しかし、年齢とともに絵里さんの障がいがさらに重くなり、同居し送迎する父も病がちになり、やむを得ず平成16年、八王子療護園に入所しました。

療護園でも職員の手厚い介護を受けていましたが、平成22年50歳の時にがんを発病し、その後、転移が確認されていました。

療護園での家族を含めた行事には障害者センターの吉岡博之所長とともに参加していました。また、遠足と称して施設から外出するときは小金井市を希望し、多磨霊園で両親の墓参りや、回転寿司で食事をし、障害者センターで昔の仲間や職員に会ったりすることが彼女の喜びでした。

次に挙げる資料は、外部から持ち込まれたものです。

(* ===== verification/Sol.v ===== *)
(** * Sol: the native pool, its buffer and its parked tranche

    [svm/programs/quid/src/entra.rs], the SOL* section: the buffer floor and the
    parking band, the conservative dollar mark of lamports, the round trip with
    the SOL* issuer ([SolStarLegs::park], [unpark]), [park_idle_sol] and
    [unpark_for_withdrawal]; [svm/programs/quid/src/clutch.rs]: the native
    withdrawal [withdraw_native] and [handle_refresh_sol_collateral].

    The issuer is foreign code: [Issuer] is what the program calls on it and on
    the token program for wrapped SOL, [IssuerLaws] the documented behaviour used
    (a read-only account keeps its lamports, closing an account moves its lamports
    to the destination, wrapped SOL is backed by lamports).  Account data is read
    live, so [token_amount] of an account is its balance in the runtime state. *)
From stdpp Require Import gmap.
From S2P Require Import Prelude Actuary Pricing Learning Pool Chain Config.

(** ** Arithmetic of the buffer *)
Definition sol_total_lamports (b : Depository) : Z :=
  sat u64 (sol_lamports b + sol_star_cost_lamports b).

Definition required_buffer (b : Depository) (buffer_bps : Z) : Z :=
  let bps := Z.max buffer_bps MIN_BUFFER_BPS in
  cast u64 (sat u128 (sol_total_lamports b * bps) / 10000).

Definition park_band (b : Depository) (band_bps : Z) : Z :=
  cast u64 (sat u128 (sol_total_lamports b * band_bps) / 10000).

Definition credited_lamports (b : Depository) : Z :=
  sat u64 (sol_lamports b + sol_star_credited_lamports b).

Definition adjust_sol_credit (b : Depository) (usd : Z) : outcome Depository :=
  if 0 <=? usd then
    let v := cast u64 usd in
    Ok (b <| sol_usd_contrib := sat u64 (sol_usd_contrib b + v) |>
          <| yield_pool := sat u64 (yield_pool b + v) |>)
  else
    let v := Z.abs usd in
    let from_yield := Z.min v (yield_pool b) in
    y <- u64{ [yield_pool b] - from_yield } ;;
    Ok (b <| sol_usd_contrib := sat u64 (sol_usd_contrib b - v) |> <| yield_pool := y |>).

Definition collar_adjusted_usd (lamports price : Z) (a : Actuary) : outcome Z :=
  c <- collar_bps 100 a ;;
  let collar := cast u64 c in
  let raw := Z.min (sat u128 (lamports * price) / 1000000000) (imax u64) in
  Ok (sat u64 (raw - sat u64 (raw * collar) / 10000)).

(** ** The issuer of SOL* and the wrapped SOL accounts *)
Definition WSOL_MINT : Pubkey := from_be_bytes
  [6; 155; 136; 87; 254; 171; 129; 132; 251; 104; 127; 99; 70; 24; 192; 53;
   218; 196; 57; 220; 26; 235; 59; 85; 152; 160; 240; 0; 0; 0; 0; 1].
Definition MINT_TOKEN_DISC : list Z := [172; 137; 183; 14; 207; 110; 234; 56].
Definition BURN_TOKEN_DISC : list Z := [185; 165; 216; 246; 144; 31; 70; 74].
Definition BURN_PARAMS_SYNC : Z := 0.
Definition SOL_STAR_LEGS : nat := 9.

Record AccountMeta := mkMeta { meta_key : Pubkey; meta_signer : bool; meta_writable : bool }.
Definition meta_new (k : Pubkey) (signer : bool) : AccountMeta := mkMeta k signer true.
Definition meta_readonly (k : Pubkey) (signer : bool) : AccountMeta := mkMeta k signer false.
Lemma issue_inv bank h risk (w : W) x amount now slot bank' h' w' :
  wf_backing bank h -> 0 <= token_balance w (paper_pda (backing_mint x)) <= imax u64 ->
  in_range u64 amount ->
  issue_paper vault_pda paper_pda cfg bank h risk w x amount now slot = Ok (bank', h', w') ->
  exists cover raw,
    live_cover (token_balance w (paper_pda (backing_mint x))) (mint_decimals w (backing_mint x)) risk
      = Ok cover /\
    FUND_ABOVE_BPS <= gauge bank cover /\ BACKING_COOLDOWN_SECS <= now - last_flow h /\
    min_order h <= amount <= max_order h /\
    (cover + amount <= max_liability bank \/ max_liability bank = imax u64) /\
    from_accounting amount (mint_decimals w (stable_mint x)) = Ok raw /\
    transfer_checked w (vault_pda (stable_mint x)) (stable_mint x) (issuance h) raw
      (mint_decimals w (stable_mint x)) = Ok w' /\
    bank' = bank <| paper_backed := cover |> /\
    h' = h <| spent := sat u64 (spent h + amount) |> <| funded := cover |> <| last_flow := now |>.
Proof.
  intros [Hd Hl _ _ _] Hp Ha Hrun. unfold issue_paper in Hrun.
  apply bind_ok in Hrun as (? & _ & Hrun). apply bind_ok in Hrun as (? & Hdst & Hrun). apply require_ok in Hdst.
  apply bind_ok in Hrun as (cover & Hc & Hrun). apply bind_ok in Hrun as (g & Hg & Hrun).
  apply bind_ok in Hrun as (? & Hband & Hrun). apply require_ok in Hband.
  apply bind_ok in Hrun as (n & Hpre & Hrun). apply preflight_inv in Hpre as (-> & Hcool & _).
  apply bind_ok in Hrun as (? & Hmin & Hrun). apply require_ok in Hmin.
  apply bind_ok in Hrun as (? & Hmax & Hrun). apply require_ok in Hmax.
  apply bind_ok in Hrun as (? & Hexp & Hrun). apply require_ok in Hexp. cbv zeta in Hrun.
  apply bind_ok in Hrun as (raw & Hraw & Hrun). apply bind_ok in Hrun as (w1 & Ht & Hrun).
  injection Hrun as <- <- <-. pose proof (live_cover_range _ _ _ _ Hp Hc) as Hcr.
  rewrite unfunded_spec in Hg by (try done; unfold_ints; lia). injection Hg as <-.
  exists cover, raw. replace (issuance h) with (sweep_destination x) by lia.
  split_and!; try done; try lia. unfold sat in Hexp. unfold_ints. lia.
Qed.

Lemma redeem_inv bank h risk (w : W) x raw now slot bank' h' w' :
  wf_backing bank h -> 0 <= token_balance w (paper_pda (backing_mint x)) <= imax u64 ->
  redeem_paper paper_pda cfg bank h risk w x raw now slot = Ok (bank', h', w') ->
  let held := token_balance w (paper_pda (backing_mint x)) in
  let dec := mint_decimals w (backing_mint x) in
  let released := spent h * raw / held in
  exists cover rest,
    0 < raw <= held /\ live_cover held dec risk = Ok cover /\
    gauge bank cover <= RELEASE_BELOW_BPS /\ BACKING_COOLDOWN_SECS <= now - last_flow h /\
    0 <= released <= spent h /\ live_cover (held - raw) dec risk = Ok rest /\
    transfer_checked w (paper_pda (backing_mint x)) (backing_mint x) (redemption h) raw dec = Ok w' /\
    bank' = bank <| paper_backed := rest |>
                 <| paper_in_transit := sat u64 (paper_in_transit bank + released) |> /\
    h' = h <| spent := spent h - released |> <| funded := rest |> <| last_flow := now |>.
Proof.
  intros [Hd Hl _ _ Hs] Hp Hrun held dec released. unfold redeem_paper in Hrun. fold held dec in Hrun, Hp.
  apply bind_ok in Hrun as (? & _ & Hrun). apply bind_ok in Hrun as (? & Hdst & Hrun). apply require_ok in Hdst.
  cbv zeta in Hrun. apply bind_ok in Hrun as (? & Hraw & Hrun). apply require_ok in Hraw.
  rewrite andb_true_iff in Hraw.
  apply bind_ok in Hrun as (cover & Hc & Hrun). apply bind_ok in Hrun as (g & Hg & Hrun).
  apply bind_ok in Hrun as (? & Hband & Hrun). apply require_ok in Hband.
  apply bind_ok in Hrun as (n & Hpre & Hrun). apply preflight_inv in Hpre as (-> & Hcool & _).
  apply bind_ok in Hrun as (r & Hr & Hrun). apply bind_ok in Hrun as (w1 & Ht & Hrun).
  apply bind_ok in Hrun as (rest & Hrest & Hrun). injection Hrun as <- <- <-.
  pose proof (live_cover_range _ _ _ _ Hp Hc) as Hcr.
  rewrite unfunded_spec in Hg by (try done; unfold_ints; lia). injection Hg as <-.
  apply eval_inv in Hr as [-> _]. cbn [value aop_fun] in *.
  rewrite Z.max_l, quot_div by (unfold_ints; nia).
  assert (0 <= released <= spent h) as Hrel by (apply mul_div_le; unfold_ints; lia).
  fold released. rewrite Z.min_l by lia.
  rewrite (sat_id u64 (held - raw)) in Hrest by (unfold_ints; lia).
  rewrite (sat_id u64 (spent h - released)) by (unfold_ints; lia).
  exists cover, rest. replace (redemption h) with (sweep_destination x) by lia. split_and!; try done; lia.
Qed.
End LegLaws.

(** ** Histories of the backing account

    The handlers that write the account, in any order, with every other instruction
    in between.  The last three fields record the history: dollars ever issued,
    basis ever reconciled, and when the legs ran. *)
Section History.
Variable key_string : Pubkey -> list Z.
Variable vault_pda paper_pda : Pubkey -> Pubkey.
Context {W : Type} `{RuntimeLaws W}.

Record Books := mkBooks {
  k_bank : Depository;
  k_backing : Backing;
  k_world : W;
  k_clock : Z;
  k_issued : Z;
  k_booked : Z;
  k_flows : list Z
}.

Inductive flow_step : Books -> Books -> Prop :=
| fs_issue s cfg risk x amount now slot b' h' w' : k_clock s <= now -> in_range u64 amount ->
    (forall k, 0 <= token_balance (k_world s) k <= imax u64) -> k_issued s + amount <= imax u64 ->
    issue_paper vault_pda paper_pda cfg (k_bank s) (k_backing s) risk (k_world s) x amount now slot
      = Ok (b', h', w') ->
    flow_step s (mkBooks b' h' w' now (k_issued s + amount) (k_booked s) (now :: k_flows s))
| fs_redeem s cfg risk x raw now slot b' h' w' : k_clock s <= now ->
    (forall k, 0 <= token_balance (k_world s) k <= imax u64) ->
    redeem_paper paper_pda cfg (k_bank s) (k_backing s) risk (k_world s) x raw now slot = Ok (b', h', w') ->
    flow_step s (mkBooks b' h' w' now (k_issued s) (k_booked s) (now :: k_flows s))
| fs_reconcile s cfg signer proceeds now b' h' : k_clock s <= now ->
    reconcile cfg (k_bank s) (k_backing s) signer proceeds now = Ok (b', h') ->
    flow_step s (mkBooks b' h' (k_world s) now (k_issued s)
      (k_booked s + paper_in_transit (k_bank s)) (k_flows s))
| fs_set s cfg signer bump t i r m lo hi h' :
    set_backing key_string cfg (k_backing s) signer bump t i r m lo hi = Ok h' ->
    flow_step s (mkBooks (k_bank s) h' (k_world s) (k_clock s) (k_issued s) (k_booked s) (k_flows s))
| fs_other s b' w' now : k_clock s <= now -> wf_backing b' (k_backing s) ->
    paper_in_transit b' = paper_in_transit (k_bank s) ->
    flow_step s (mkBooks b' (k_backing s) w' now (k_issued s) (k_booked s) (k_flows s)).

Fixpoint spaced (last : Z) (flows : list Z) : Prop :=
  match flows with
  | [] => True
  | t :: flows => t <= last /\ spaced (t - BACKING_COOLDOWN_SECS) flows
  end.

Lemma spaced_mono a b l : a <= b -> spaced a l -> spaced b l.
Proof. destruct l; cbn; [done|]. intros ? []. split; [lia|done]. Qed.

Record books_inv (s : Books) : Prop := {
  bi_wf : wf_backing (k_bank s) (k_backing s);
  bi_booked : 0 <= k_booked s;
  bi_issued : k_issued s <= imax u64;
  bi_ledger : spent (k_backing s) + paper_in_transit (k_bank s) + k_booked s = k_issued s;
  bi_flows : spaced (last_flow (k_backing s)) (k_flows s);
  bi_clock : last_flow (k_backing s) <= k_clock s
}.

Lemma reconcile_inv cfg bank h signer p now bank' h' :
  reconcile cfg bank h signer p now = Ok (bank', h') ->
  signer = admin cfg /\ h' = h <| last_flow := now |> /\
  bank' = if 0 <? paper_in_transit bank
          then bank <| paper_in_transit := 0 |>
                    <| yield_pool := sat u64 (yield_pool bank + (p - paper_in_transit bank)) |>
          else bank.
Proof.
  unfold reconcile. intros Hr. apply bind_ok in Hr as (? & Hs & Hr). apply require_ok in Hs.
  apply bind_ok in Hr as (b & Hb & Hr). injection Hr as <- <-. split; [lia|]. split; [done|].
  destruct (0 <? paper_in_transit bank); [|by injection Hb as <-]. cbv zeta in Hb.
  destruct (paper_in_transit bank <=? p); inv_ok Hb; [done|].
  replace (yield_pool bank + (p - paper_in_transit bank))
    with (yield_pool bank - (paper_in_transit bank - p)) by lia. done.
Qed.

Lemma set_backing_frame cfg h signer bump t i r m lo hi h' :
  set_backing key_string cfg h signer bump t i r m lo hi = Ok h' ->
  spent h' = spent h /\ last_flow h' = last_flow h /\ funded h' = funded h.
Proof. unfold set_backing. intros Hs. inv_ok Hs. done. Qed.

Lemma flow_step_inv s s' : books_inv s -> flow_step s s' -> books_inv s'.
Proof.
  intros [Hwf Hk Hi Hl Hf Hc] Hst. pose proof Hwf as [Hd Hml Hy Ht Hs].
  destruct Hst as [s cfg risk x a now slot b' h' w' Hn Ha Hw Hmax Hrun
    |s cfg risk x raw now slot b' h' w' Hn Hw Hrun
    |s cfg signer p now b' h' Hn Hrun|s cfg signer bump t i r m lo hi h' Hrun|s b' w' now Hn Hwf' Et].
  - apply issue_inv in Hrun as (cover & r & _ & _ & Hcool & _ & _ & _ & _ & -> & ->); [|done..].
    rewrite sat_id by (unfold_ints; lia). unfold BACKING_COOLDOWN_SECS in *.
    split; cbn; try done; try lia; [split; cbn; unfold_ints; lia|].
    split; [lia|]. eapply spaced_mono; [|exact Hf]. unfold BACKING_COOLDOWN_SECS. lia.
  - apply redeem_inv in Hrun as (cover & rest & _ & _ & _ & Hcool & Hrel & _ & _ & -> & ->); [|done..].
    set (rel := spent (k_backing s) * raw / _) in *. rewrite sat_id by (unfold_ints; lia).
    unfold BACKING_COOLDOWN_SECS in *.
    split; cbn; try done; try lia; [split; cbn; unfold_ints; lia|].
    split; [lia|]. eapply spaced_mono; [|exact Hf]. unfold BACKING_COOLDOWN_SECS. lia.
  - apply reconcile_inv in Hrun as (_ & -> & ->).
    assert (spaced now (k_flows s)) by (eapply spaced_mono; [|exact Hf]; lia).
    destruct (Z.ltb_spec 0 (paper_in_transit (k_bank s))); split; cbn; try done; try (unfold_ints; lia);
      split; cbn; try done. by apply sat_in_range.
  - apply set_backing_frame in Hrun as (E1 & E2 & E3).
    split; cbn; rewrite ?E1, ?E2; try done. split; cbn; rewrite ?E1; done.
  - split; cbn; rewrite ?Et; try done; lia.
Qed.

(** C10: The cost ledger of the backing is exact and its legs are rate limited.  From
    a fresh account, after any sequence of issues, redemptions, reconciliations,
    re-wirings and other instructions, every dollar ever sent to the issuer is in
    exactly one place: still spent on paper held, in transit back, or reconciled;
    and any two legs, in either direction, ran at least an hour apart. *)
Theorem backing_ledger_exact s s' : books_inv s -> rtc flow_step s s' ->
  spent (k_backing s') + paper_in_transit (k_bank s') + k_booked s' = k_issued s' /\
  0 <= spent (k_backing s') /\ 0 <= paper_in_transit (k_bank s') /\
  spaced (last_flow (k_backing s')) (k_flows s').
Proof.
  intros Hi Hr. assert (books_inv s') as [[_ _ _ Ht Hs] _ _ Hl Hf _].
  { induction Hr as [|x y z Hxy _ IH]; [done|]. eauto using flow_step_inv. }
  split_and!; try done; unfold_ints; lia.
Qed.

(** The two legs have hysteresis: in a state where paper may be bought, none may
    be sent back on the same mark, by anyone and in any amount, and the purchase
    leaves the pool's cover within its liability. *)
Theorem backing_hysteresis cfg cfg' bank h risk (w : W) x x' amount raw now now' slot slot' r :
  wf_backing bank h -> (forall k, 0 <= token_balance w k <= imax u64) -> in_range u64 amount ->
  issue_paper vault_pda paper_pda cfg bank h risk w x amount now slot = Ok r ->
  (forall r', redeem_paper paper_pda cfg' bank h risk w x' raw now' slot' <> Ok r') /\
  (max_liability bank < imax u64 ->
   exists cover, live_cover (token_balance w (paper_pda (bk_mint h))) (mint_decimals w (bk_mint h)) risk
     = Ok cover /\ cover + amount <= max_liability bank).
Proof.
  intros Hwf Hw Ha Hi. destruct r as [[b1 h1] w1].
  assert (backing_mint x = bk_mint h) as Ex.
  { unfold issue_paper, flow_accounts in Hi. inv_ok Hi. lia. }
  apply issue_inv in Hi as (cover & raw1 & Hc & Hg & _ & _ & Hle & _); [|done..]. rewrite Ex in Hc.
  split; [|intros; exists cover; split; [done|lia]].
  intros [[b2 h2] w2] Hr. assert (backing_mint x' = bk_mint h) as Ex'.
  { unfold redeem_paper, flow_accounts in Hr. inv_ok Hr. lia. }
  apply redeem_inv in Hr as (cover' & rest & _ & Hc' & Hg' & _); [|done..]. rewrite Ex' in Hc'.
  rewrite Hc in Hc'. injection Hc' as <-. unfold FUND_ABOVE_BPS, RELEASE_BELOW_BPS in *. lia.
Qed.
(* ===== verification/Abi.v ===== *)
(** * Abi: the hop's calldata encoder

    [quid-ln/quid-hop/src/evm_codec.rs] and [abi.rs]: the ABI tokens, their
    head/tail encoding, and the calldata builders of every call the hop sends to
    Ethereum.  The encoder is compared with an independent decoder written from the
    Solidity ABI: a type says how its values are laid out, and decoding follows
    offsets from the start of the enclosing tuple.

    Byte strings are lists of integers; a 256-bit integer is a [Z].  The hash
    function is a parameter.  [debug_assert!] is absent from release builds and is
    not part of the encoder; [unreachable!] arms are empty and never reached, since
    [encode_tuple] calls [head_static] on static and [tail] on dynamic tokens only. *)
From Stdlib Require Import String.
From S2P Require Import Prelude Pool Chain.
Open Scope list_scope.

(** ** Tokens *)
Inductive Tok :=
| Uint (v : Z)
| Address (a : list Z)                     (* 20 bytes *)
| FixedBytes32 (b : list Z)                (* 32 bytes *)
| Bytes (b : list Z)
| BytesArray (items : list (list Z))
| FixedBytes32Array (items : list (list Z))
| Tuple (fields : list Tok)
| UintArray (items : list Z)
| TupleArray (items : list (list Tok))
| StaticWords (words : list (list Z)).

(** Right-aligns a [u64] in its word. *)
Definition word_u64 (n : nat) : list Z := replicate 24 0 ++ to_be_bytes 8 (Z.of_nat n).
Definition address_word (a : list Z) : list Z := replicate 12 0 ++ a.

Definition is_dynamic (t : Tok) : bool :=
  match t with
  | Bytes _ | BytesArray _ | FixedBytes32Array _ | UintArray _ | TupleArray _ => true
  | Tuple _ => true
  | _ => false
  end.

Definition head_static (t : Tok) : list Z :=
  match t with
  | Uint v => to_be_bytes 32 v
  | Address a => address_word a
  | FixedBytes32 b => b
  | StaticWords words => concat words
  | _ => []
  end.

Definition head_len (t : Tok) : nat :=
  match t with
  | StaticWords words => length words * 32
  | _ => 32
  end.
(** What the comparand answers for a pair of keys and a funded value, or that the
    chain could not be read. *)
Definition Truth : Type := bytes -> bytes -> Z -> option TruthVerdict.

Definition scope_pair (c : TaprootSignerContext) : bytes * bytes :=
  sorted_pair (funding_pubkey (splice_parent_funding_txid c)) (counterparty_funding_pubkey c).
Definition ask (v : Truth) (c : TaprootSignerContext) : option TruthVerdict :=
  v (scope_pair c).1 (scope_pair c).2 (funding_value_sat c).

(** [v1] and [v2] answer the first and the second read. *)
Definition check_against_chain (v1 v2 : Truth) (ctx : TaprootSignerContext)
    (prev : option TaprootSignerContext) (s : Signer) : Signer * bool :=
  match truth s with
  | None => (s, true)
  | Some _ =>
      match ask v1 ctx with
      | None => (s, false)
      | Some Match => (s <| truth_recorded := true |>, true)
      | Some Mismatch =>
          match prev with
          | None => (s, false)
          | Some prev =>
              if bool_decide (splice_parent_funding_txid prev = splice_parent_funding_txid ctx) then (s, false)
              else match ask v2 prev with
                   | Some Match => (s <| truth_recorded := true |>, true)
                   | _ => (s, false)
                   end
          end
      | Some NotRecorded => (s, negb (truth_recorded s))
      end
  end.

Definition key_agg_for (c : TaprootSignerContext) : option (KeyAgg * nat * nat * Z * bytes) :=
  let holder := funding_pubkey (splice_parent_funding_txid c) in
  '(ka, our) ← channel_key_agg_ctx holder (counterparty_funding_pubkey c) holder;
  Some (ka, our, (1 - our)%nat, funding_value_sat c, 81 :: 32 :: aggregated_xonly ka).

Definition taproot_key_agg (s : Signer) : option (KeyAgg * nat * nat * Z * bytes) :=
  if ctx_poisoned s then None else c ← taproot_ctx s; key_agg_for c.
(** A channel at update 200, restarted with everything confirmed: its next update. *)
Definition w_settled : World :=
  mkWorld proc0 (mkCounters {[w_cid := 200]} 0) (mkCounters {[w_cid := 200]} 0) {[w_key := 200]} ∅.
Definition w_boot : Action := Restart (fun _ => true) [(Some w_cid, 200)] None.
Definition w_booted : World := default world0 (act w_resolver w_settled w_boot).
Lemma w_boot_ok : act w_resolver w_settled w_boot = Some w_booted.
Proof. by vm_compute. Qed.

Lemma restart_wedges_channel_witness :
  (write_monitor 3 (proc w_booted) (Some w_cid) 201 w_good).2 = InProgress /\
  shutdown (write_monitor 3 (proc w_booted) (Some w_cid) 201 w_good).1 = true.
Proof.
  refine (proj2 (restart_wedges_channel w_resolver w_settled _ _ _ w_booted [] w_booted w_cid w_boot_ok eq_refl _ eq_refl _) 201 w_good _ _).
  - by vm_compute.
  - by intros ? ? ? [].
  - by vm_compute.
  - by vm_compute.
Defined.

絵里さんが年とともに判断力が薄れているとのことから、遺産の公正証書作成に取り組みました。それは、単に国庫に帰属させるのでなく、父恭一さんの遺言書にあった「二人が亡くなった後の財産はすべて小金井市の障害者福祉事業に寄付する」との記述に従って、平成28年11月28日八王子療護園において公証人、医師等関係者十数人により、民法第969条等に基づいて作成されました。

その後も絵里さんと私たちの交流は続いていましたが、令和2年7月、絵里さんの病状の悪化から入院が必要となり、彼女の小金井に帰りたいとの願いから、桜町病院のホスピスに入院しました。その際、療護園側から稲葉と吉岡が面会に来たら会わせて欲しいとの伝言があったと後で聞かされました。しかし、連絡の不備やコロナ禍もあって、私たちが絵里さんの入院を知ったのは1か月以上も後で、危険な状況に陥ってからでした。

吉岡さんと私は、8月13日午前10時にコロナ禍にもかかわらず、面会が許可されました。10時病室に入るとすでに意識はなく、間もなく10時20分、医師が死亡を宣告しました。吉岡さんが「稲葉さん、絵里さんは私たちが来るのを待っていたんですね」との言葉が耳に残ります。

葬儀は後見監督人と協議し、私の友人にお願いし、18日、親族はなく、後見人や後見監督人、支援者や吉岡さんと私。市役所から西岡市長と二人の部長の参列で葬儀を行いました。その後、親しい人たちで多摩葬祭場で荼毘に付しました。また、父母の眠る多磨霊園みたま堂への納骨は後見監督人、吉岡さんと私、それに、公正証書作成など種々の法的手続きに尽力した前市議会議員の河野律子さんの4名で行いました。